## To do
Within the records below, find the line containing "else '(l, v)". Reproduce it and each line after it exactly, and nothing else.

+++

Lemma bucket_cursor t v :
  wf_ht t → 0 <= ht_size_exp t →
  ∃ c, get_bucket t (Z.land v (DICTHT_SIZE_MASK (ht_size_exp t))) = Some c.
Proof.
  intros Ht He. apply get_bucket_in. pose proof (bucket_range v _ He).
  destruct (wf_size _ _ _ _ Ht) as [[? _]|[_ ->]]; lia.
Qed.

Lemma scan_loop_S fuel (t1 : ht K V) m0 m1 v c :
  get_bucket t1 (Z.land v m1) = Some c →
  scan_loop (S fuel) t1 m0 m1 v =
    if Z.land (next_cursor v m1) (Z.lxor m0 m1) =? 0 then Some (c, next_cursor v m1)
    else '(l, v) ← scan_loop fuel t1 m0 m1 (next_cursor v m1); Some (c ++ l, v).
Proof. intros Hc. cbn [scan_loop]. by rewrite Hc. Qed.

+++

## Output
    else '(l, v) ← scan_loop fuel t1 m0 m1 (next_cursor v m1); Some (c ++ l, v).
Proof. intros Hc. cbn [scan_loop]. by rewrite Hc. Qed.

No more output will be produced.